Jakarta Tv One
Penyelesaian kasus malpraktek RS. Siloam International yang menimpa Alfonsus Budi Susant tak kunjung usai, meskipun sudah lebih dari enam bulan bergulir di Pengadilan Negeri Jakarta Utara.
Kuasa hukum AB.Susanto, Didit Wijayanto menilai proses peradilan terhadap kasus malpraktek tersebut berlangsung lambat dan terdapat banyak ketidaksesuaian.
Gugatan sudah dilakukan sejak Juli 2009, namun hingga saat ini belum juga selesai karena banyak pelaksanaannya yang tidak sesuai, jelas Didit, di Jakarta, Kamis.
Didit menjelaskan dalam beberapa sidang sering terjadi keterlambatan dari pihak kuasa hukum tergugat yang menyebabkan saksi yang dihadirkan penggugat tidak dapat menunggu dan berdampak pada dibatalkannya sidang.
Bahkan, tambah Didit, dalam sidang terakhir Selasa (9/2) terjadi ketidaksesuaian hukum acara. Seharusnya saksi dari penggugat diselesaikan seluruhnya terlebih dahulu, tetapi kemarin justru dihadirkan saksi dari pihak tergugat,? ujar Didit.

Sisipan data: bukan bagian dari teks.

(** A pass after the log ran out: at the limit it ends, below it it reads what is not there. *)
Lemma mod_exhausted n m curRev s :
  (0 < n)%nat -> (0 < fuel)%nat -> cs_err s = None -> cs_k s = [] -> cs_v s = [] -> cs_keys s = [] ->
  keyrev_upper (cs_rev s) < max ->
  exists last, mod_compactLoop n fuel mapRange max (Z.of_nat m) curRev s
    = Ok (cs_t s, last, if decide (m < batchLimit)%nat then Some ErrChecksumInvalid else None).
Proof.
  intros Hn Hf He Hk Hv Hks Hr. destruct n as [|n]; [lia|]. cbn [mod_compactLoop]. destruct fuel as [|f]; [lia|].
  cbn [mod_compactEvents]. rewrite He, Hk, Hv. destruct (Z.ltb_spec 0 max); [|lia].
  destruct (Z.leb_spec max (keyrev_upper (cs_rev s))); [lia|]. cbn [andb].
  destruct (Z.leb_spec mod_limitCompactionMaxKeys (Z.of_nat m)) as [Hm|Hm].
  - rewrite decide_False by lia. cbn [rbind cs_keys cs_t cs_err cs_done]. rewrite Hks.
    assert (mapRange [] = []) as -> by (apply Permutation_nil_r, mapRange_perm). cbn. by eexists.
  - rewrite decide_True by lia. by eexists.
Qed.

Selain terdapat ketidaksesuaian dalam proses peradilan, Didit menilai ahli yang dihadirkan untuk memberikan keterangan tidak independen. Kedua ahli yang dihadirkan, yaitu Prof. Dr. Padmo Satjojo dan Veronika Komda. "Saksi menjelaskan bagaimana injeksi cemen tersebut seharusnya dilakukan, namun ia menjelaskannya dihubungkan dengan kondisi pasien," jelas Didit.
Menurutnya, ahli hanya berkompeten memberikan keterangan sesuai dengan keahliannya, bukan menambahkannya dengan informasi lain atau pun melakukan pembelaan.

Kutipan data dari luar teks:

(* ===== verification/ModStream.v ===== *)
(** * The storage module: its watch streams (src/module/storage-kv/stream.go)

    A watch is opened with the host's range-watch service, which queues the notices of
    [ModMain] and hands them, with the ids of the watches they concern, to
    [rangeWatchRecv]. The service (github.com/pantopic/ext-range-watch) is the class
    [RangeWatch]; the module's cache of requests and its counters are maps and numbers.
    Between the transactions of one call other batches may commit, so a call takes the
    contents each of its transactions reads. *)

From Stdlib Require Import Strings.String.
From stdpp Require Import gmap.
From S2P Require Import Prelude Types GoBinary Patch Kv Mdb Db DbLease DbKv Pb StateMachine Update ModStore ModMain Watch.

Definition MWatch_CANCELED : Z := 1.
Definition MWatch_ERR_COMPACTED : Z := 2.
Definition MWatch_ERR_EXISTS : Z := 3.
Definition MWatch_EVENT_BATCH : Z := 4.
Definition MWatch_EVENT_SYNC : Z := 5.
Definition MWatch_INIT : Z := 6.
Definition MWatch_NOTIFY : Z := 7.

(** The range-watch service, by watch id. [None]: it reports an error. *)
Class RangeWatch (W : Type) : Type := {
  rw_Reserve : W -> Z -> option W;
  rw_Open : W -> Z -> bytes -> bytes -> option W;
  rw_Start : W -> Z -> option W;
  rw_OpenStart : W -> Z -> bytes -> bytes -> option W;
  rw_Stop : W -> Z -> W;
  rw_GroupStart : W -> W;
  rw_GroupStop : W -> W
}.

Section ModStream.
Context `{Differ} `{Snappy} `{Mdb} `{HostSlices} `{Proto} {W : Type} `{RangeWatch W}.
Context (fuel : nat) (shardID replicaID : Z).
(** The order in which Go ranges over the map of requests. *)
Context (idRange : list Z -> list Z).

(** ** Messages *)

Definition sendCodeMsg {A} (val code : Z) (m : msg A) (a : A) : res Result :=
  let! b := must (pb_Marshal m a) in Ok (mkResult val (Zb code :: b)).

Definition sendCodeHeader (val code rev : Z) : res Result :=
  sendCodeMsg val code MResponseHeader (mod_responseHeader shardID replicaID rev).

(** ** One event scan *)

(** The switch on [bytes.Compare(evt.key, req.Key)]. *)
Definition mod_inWatch (req : WatchCreateRequest) (key : bytes) : bool :=
  if bltb key (wc_Key req) then false
  else if beqb key (wc_Key req) then true
  else bltb key (wc_RangeEnd req).

(** The key-values of an event and the variable [err] of the closure, which keeps the
    error of reading what a deletion replaced. *)
Definition mod_eventKvs (t : txn) (evt : kvEvent) (withPrev : bool) (err : option error)
  : res (kv * kv * option error) :=
  let upper := keyrev_upper (ev_rev evt) in
  if keyrev_isdel (ev_rev evt) then
    let current := mkKv (ev_rev evt) 0 0 0 0 (ev_key evt) None in
    if withPrev then
      let! '(_, prev, err) := mod_getRev fuel t (ev_key evt) upper true in Ok (current, prev, err)
    else Ok (current, kv_zero, err)
  else
    let! '(current, prev, err) := mod_getRev fuel t (ev_key evt) upper withPrev in
    if isErr err then Panic else Ok (current, prev, None).

Definition mod_scanYield (t : txn) (req : WatchCreateRequest) (rev : Z) (s : scanState) (evt : kvEvent)
  : res (scanState * bool) :=
  if negb (mod_inWatch req (ev_key evt)) then Ok (s, true) else
  if filtered req (kvEvent_etype evt) then Ok (s, true) else
  let! '(current, prev, err) := mod_eventKvs t evt (wc_PrevKv req) (sc_err s) in
  let! m := sendCodeMsg (u64 (wc_WatchId req)) MWatch_EVENT_BATCH MWatchEventBatch
              (mkWatchEventBatch (eventOf evt current prev) rev [wc_WatchId req] []) in
  Ok (mkScan (sc_out s ++ [m]) (sc_sent s + 1) err, true).

Definition mod_scanSync (req : WatchCreateRequest) (rev : Z) (s : scanState) : res scanState :=
  if 0 <? sc_sent s then
    let! m := sendCodeMsg 0 MWatch_EVENT_SYNC MWatchEventSync (mkWatchEventSync [wc_WatchId req] rev) in
    Ok (mkScan (sc_out s ++ [m]) (sc_sent s) (sc_err s))
  else Ok s.

Definition mod_watchScan (t : txn) (req : WatchCreateRequest) (since : Z) (start : bool) : res (Z * scanState) :=
  match getRevision t with
  | Ok rev =>
      let! init := if start then let! m := sendCodeHeader (u64 (wc_WatchId req)) MWatch_INIT rev in Ok [m] else Ok [] in
      let! s := if since =? 0 then Ok (mkScan init 0 None)
                else mod_scan fuel t since (mod_scanYield t req rev) (mkScan init 0 None) in
      let! s := mod_scanSync req rev s in Ok (rev, s)
  | Err e => Ok (0, mkScan [] 0 (Some e))
  | Panic => Panic
  | NoFuel => NoFuel
  end.

(** ** The stream's variables *)

Record modStream : Type := mkModStream {
  st_rw : W; st_cache : gmap Z bytes; st_revs : gmap Z Z; st_seq : Z; st_progress : Z
}.

Definition mustSome {A} (o : option A) : res A := match o with Some a => Ok a | None => Panic end.

Definition mod_streamOpen (s : modStream) : modStream :=
  mkModStream (rw_GroupStart (st_rw s)) (st_cache s) (st_revs s) (st_seq s) (st_progress s).

(** The requests of the stream's watches stay in the cache. *)
Definition mod_streamClosed (s : modStream) : modStream :=
  mkModStream (rw_GroupStop (st_rw s)) (st_cache s) (st_revs s) (st_seq s) (st_progress s).

(** [for { watchID.Add(1); Reserve }]: [n] bounds the ids tried. *)
Fixpoint mod_nextID (n : nat) (rw : W) (seq : Z) : res (Z * W) :=
  match n with
  | O => NoFuel
  | S n =>
      let seq := u64 (seq + 1) in
      match rw_Reserve rw seq with
      | Some rw => Ok (seq, rw)
      | None => mod_nextID n rw seq
      end
  end.

(** The id of a new watch: [None] when the one asked for is taken. *)
Definition mod_reserve (n : nat) (s : modStream) (req : WatchCreateRequest) : res (option (WatchCreateRequest * modStream)) :=
  if wc_WatchId req =? 0 then
    let! '(id, rw) := mod_nextID n (st_rw s) (st_seq s) in
    Ok (Some (withWatchId req (i64 id), mkModStream rw (st_cache s) (st_revs s) id (st_progress s)))
  else
    match rw_Reserve (st_rw s) (u64 (wc_WatchId req)) with
    | Some rw => Ok (Some (req, mkModStream rw (st_cache s) (st_revs s) (st_seq s) (st_progress s)))
    | None => Ok None
    end.

(** [watchRev.Store; watchCache.Put], with the watch open in [rw]. *)
Definition mod_register (s : modStream) (rw : W) (id rev : Z) (b : bytes) : modStream :=
  mkModStream rw (<[id := b]> (st_cache s)) (<[id := rev]> (st_revs s)) (st_seq s) (st_progress s).

(** [t0], [t1], [t2]: what the check of the start revision and the two scans read. *)
Definition mod_watchStart (n : nat) (s : modStream) (t0 t1 t2 : txn) (req : WatchCreateRequest)
  : res (modStream * list Result) :=
  let since := u64 (wc_StartRevision req) in
  let! r := mod_reserve n s req in
  match r with
  | None => Ok (s, [mkResult 1 [Zb MWatch_ERR_EXISTS]])
  | Some (req, s) =>
      let id := u64 (wc_WatchId req) in
      let! min := must (getRevisionMin t0) in
      if (0 <? since) && (since <? min) then
        let! m := sendCodeHeader id MWatch_ERR_COMPACTED min in Ok (s, [m])
      else
        let! b := must (pb_Marshal MWatchCreateRequest req) in
        let! '(rev, s1) := mod_watchScan t1 req since true in
        if isErr (sc_err s1) then Panic else
        let! '(s, rev, out) :=
          if since =? 0 then
            let! rw := mustSome (rw_OpenStart (st_rw s) id (wc_Key req) (wc_RangeEnd req)) in
            Ok (mod_register s rw id rev b, rev, sc_out s1)
          else
            let! rw := mustSome (rw_Open (st_rw s) id (wc_Key req) (wc_RangeEnd req)) in
            let! '(rev, s2) := mod_watchScan t2 req (u64 (rev + 1)) false in
            if isErr (sc_err s2) then Panic else
            let! rw := mustSome (rw_Start rw id) in
            Ok (mod_register s rw id rev b, rev, sc_out s1 ++ sc_out s2) in
        if wc_ProgressNotify req then
          let! m := sendCodeHeader id MWatch_NOTIFY rev in Ok (s, out ++ [m])
        else Ok (s, out)
  end.

(** ** Requests of a stream *)

(** [watchCache.Min()]: the least id, 0 when there is none. *)
Definition mod_minID (s : modStream) : Z := watchesMin (st_cache s).

Definition mod_streamRecv (n : nat) (s : modStream) (t0 t1 t2 : txn) (data : bytes) : res (modStream * list Result) :=
  match pb_Unmarshal MWatchRequest data with
  | None => Panic
  | Some (WatchCreate req) => mod_watchStart n s t0 t1 t2 req
  | Some (WatchCancel wid) =>
      let id := u64 wid in
      Ok (mkModStream (rw_Stop (st_rw s) id) (delete id (st_cache s)) (delete id (st_revs s)) (st_seq s) (st_progress s),
          [mkResult id [Zb MWatch_CANCELED]])
  | Some WatchProgress =>
      let! rev := must (getRevision t0) in
      let! m := sendCodeHeader (mod_minID s) MWatch_NOTIFY rev in Ok (s, [m])
  | Some WatchOther => Ok (s, [])
  end.

(** ** Notices *)

(** range_watch.Notice: a revision and the watches with a key in it. *)
Record notice : Type := mkNotice { n_Val : Z; n_IDs : list Z }.

(** What the first loop collects: the requests by id, the revision each watch has been
    served up to, and the ids of the sync message. *)
Record served : Type := mkServed { sv_reqs : gmap Z WatchCreateRequest; sv_mins : gmap Z Z; sv_ids : list Z }.

(** The ids of one notice; [prev] counts the watches that want previous values. An id
    without a cached request is skipped, but is in the sync message. *)
Fixpoint mod_lookupIDs (s : modStream) (v : served) (prev : Z) (ids : list Z) : res (served * Z) :=
  match ids with
  | [] => Ok (v, prev)
  | id :: ids =>
      let v := mkServed (sv_reqs v) (sv_mins v) (sv_ids v ++ [i64 id]) in
      let count req := if wc_PrevKv req then prev + 1 else prev in
      match sv_reqs v !! id with
      | Some req => mod_lookupIDs s v (count req) ids
      | None =>
          match default [] (st_cache s !! id) with
          | [] => mod_lookupIDs s v prev ids
          | b =>
              match pb_Unmarshal MWatchCreateRequest b with
              | None => Panic
              | Some req =>
                  mod_lookupIDs s (mkServed (<[id := req]> (sv_reqs v)) (<[id := default 0 (st_revs s !! id)]> (sv_mins v)) (sv_ids v))
                    (count req) ids
              end
          end
      end
  end.

Fixpoint mod_lookups (s : modStream) (v : served) (notices : list notice) : res (served * list Z) :=
  match notices with
  | [] => Ok (v, [])
  | n :: notices =>
      let! '(v, prev) := mod_lookupIDs s v 0 (n_IDs n) in
      let! '(v, prevs) := mod_lookups s v notices in Ok (v, prev :: prevs)
  end.

(** Whether a watch is sent an event. *)
Definition mod_wants (req : WatchCreateRequest) (min : Z) (evt : kvEvent) : bool :=
  negb ((0 <? min) && (keyrev_upper (ev_rev evt) <=? min))
  && negb (filtered req (kvEvent_etype evt)) && mod_inWatch req (ev_key evt).

(** The watches of a notice that are sent an event, those without previous values and
    those with, and the count of events sent to each watch. *)
Fixpoint mod_addressees (v : served) (evt : kvEvent) (ids : list Z) (sent : gmap Z Z) (plain prev : list Z)
  : gmap Z Z * list Z * list Z :=
  match ids with
  | [] => (sent, plain, prev)
  | id :: ids =>
      match sv_reqs v !! id with
      | None => mod_addressees v evt ids sent plain prev
      | Some req =>
          if mod_wants req (default 0 (sv_mins v !! id)) evt then
            let sent := <[id := default 0 (sent !! id) + 1]> sent in
            if negb (wc_PrevKv req) then mod_addressees v evt ids sent (plain ++ [i64 id]) prev
            else mod_addressees v evt ids sent plain (prev ++ [i64 id])
          else mod_addressees v evt ids sent plain prev
      end
  end.

(** The variables of the loop over the events: the revision last seen, the index of its
    notice, the counts, the messages and the error of the closure. *)
Record recvState : Type := mkRecv {
  rv_n : Z; rv_i : nat; rv_sent : gmap Z Z; rv_out : list Result; rv_err : option error
}.

(** The event without key-value is dereferenced for the revision of the batch. *)
Definition mod_recvYield (t : txn) (notices : list notice) (prevs : list Z) (v : served) (s : recvState) (evt : kvEvent)
  : res (recvState * bool) :=
  let upper := keyrev_upper (ev_rev evt) in
  let '(n, i) := if negb (rv_n s =? upper) then (upper, if 0 <? rv_n s then S (rv_i s) else rv_i s) else (rv_n s, rv_i s) in
  let! prev := mustSome (prevs !! i) in
  let! '(current, previous, err) := mod_eventKvs t evt (0 <? prev) (rv_err s) in
  let! notice := mustSome (notices !! i) in
  let e := eventOf evt current previous in
  let! k := mustSome (evt_Kv e) in
  let '(sent, plain, withPrev) := mod_addressees v evt (n_IDs notice) (rv_sent s) [] [] in
  let! out :=
    if (0 <? blen plain) || (0 <? blen withPrev) then
      let! m := sendCodeMsg 0 MWatch_EVENT_BATCH MWatchEventBatch (mkWatchEventBatch e (u64 (ModRevision k)) plain withPrev) in
      Ok (rv_out s ++ [m])
    else Ok (rv_out s) in
  Ok (mkRecv n i sent out err, true).

(** The progress notices of the watches that were sent nothing. *)
Fixpoint mod_notifies (v : served) (sent : gmap Z Z) (rev : Z) (ids : list Z) : res (list Result) :=
  match ids with
  | [] => Ok []
  | id :: ids =>
      let quiet := default 0 (sent !! id) =? 0 in
      let! m := if quiet && match sv_reqs v !! id with Some req => wc_ProgressNotify req | None => false end
                then let! m := sendCodeHeader id MWatch_NOTIFY rev in Ok [m] else Ok [] in
      let! ms := mod_notifies v sent rev ids in Ok (m ++ ms)
  end.

Definition mod_rangeWatchRecv (t : txn) (s : modStream) (notices : list notice) : res (modStream * list Result) :=
  let! '(v, prevs) := mod_lookups s (mkServed ∅ ∅ []) notices in
  let! r := mod_revScan fuel t (n_Val <$> notices) (mod_recvYield t notices prevs v) (mkRecv 0 0 ∅ [] None) in
  if isErr (rv_err r) then Panic else
  let! rev := mustSome (last (n_Val <$> notices)) in
  let! sync := if 0 <? blen (sv_ids v)
               then let! m := sendCodeMsg 0 MWatch_EVENT_SYNC MWatchEventSync (mkWatchEventSync (sv_ids v) rev) in Ok [m]
               else Ok [] in
  let! notify := mod_notifies v (rv_sent r) rev (idRange ((map_to_list (sv_reqs v)).*1)) in
  Ok (mkModStream (st_rw s) (st_cache s) (st_revs s) (st_seq s) rev, rv_out r ++ sync ++ notify).

End ModStream.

Hingga saat ini sudah dilaksanakan 16 persidangan untuk menghadirkan saksi dan ahli. AB.Susanto berharap kasus ini dapat bisa segera selesai. "Saya berharap kasus ini bisa cepat selesai karena ini bukan hanya masalah saya, tetapi menyangkut hak pasien dan konsumen Indonesia," jelas
Kasus ini bermula pada oktober 2005 ABS mengeluh sakit pada punggungnya dan berobat di RS. Siloam Internasional di Karawaci, Tanggeran. Berbagai pemeriksaan, seperti MRI pun dilakukan.
Kemudian dokter syaraf, Dr. Eka Julianta W yang memeriksannya menyarankan untuk dilakukan ?injeksi cement?, yaitu menyuntikan kandungan tulang ke dalam tulang. Namun, yang terjadi adalah terjadi kegagalan dalam operasi tersebut.
"Setelah operasi saya sadar saya tidak bisa menggerakan tubuh kiri saya, dan ternyata yang melakukan suntikan tersebut bukan dokter Eka, tetapi asistennya dokter Juli," jelas
AB.Susanto mengatakan, pihak rumah sakit atau pun dokter tidak memberitahukan sebelumnya bahwa ada pergantian dokter, padahal sebelum operasi dimulai dokter eka masih ada.
Alasannya dokter Eka pergi. Padahal selama ini dia yang merawat, tetapi tiba-tiba dialihkan begitu saja ke asisten,?ujar ABS
Selain itu, Didit mengatakan dokter tidak memberitahukan resiko kegagalan suntik injeksi ini. "Pasien kan berhak tau segala kemungkinan yang bisa menimpanya. Ini pelanggaran hak konsumen," jelas Didit.
Bahkan, ia menambahkan pasien kesulitan mendapatkan rekam medis dari rumah sakit dengan alasan isi rekam medis tersebut milik rumah sakit dan tidak boleh dibawa keluar.
Kini, AB.Susanto harus berjalan dengan tongkat karena kaki kirinya lumpuh. Selain itu, pinggang kirinya sering sekali kram dan kaki kanan sering terasa terbakar. "Menurut dokter daya mengalami `brown sequard syndrome` semacam trauma dibagian tulang belakang," jelas abs.
Akibat malpraktik ini AB.Susanto mengalami banyak kerugian, ia tak lagi seproduktif dulu karena terhambat geraknya dan harus rutin melakukan terapi. "Saya sekarang lima kali seminngu terapi otot kaki agar sensor motoriknya bisa kembali dan otot tidak menjadi kecil," ujar AB.Susanto.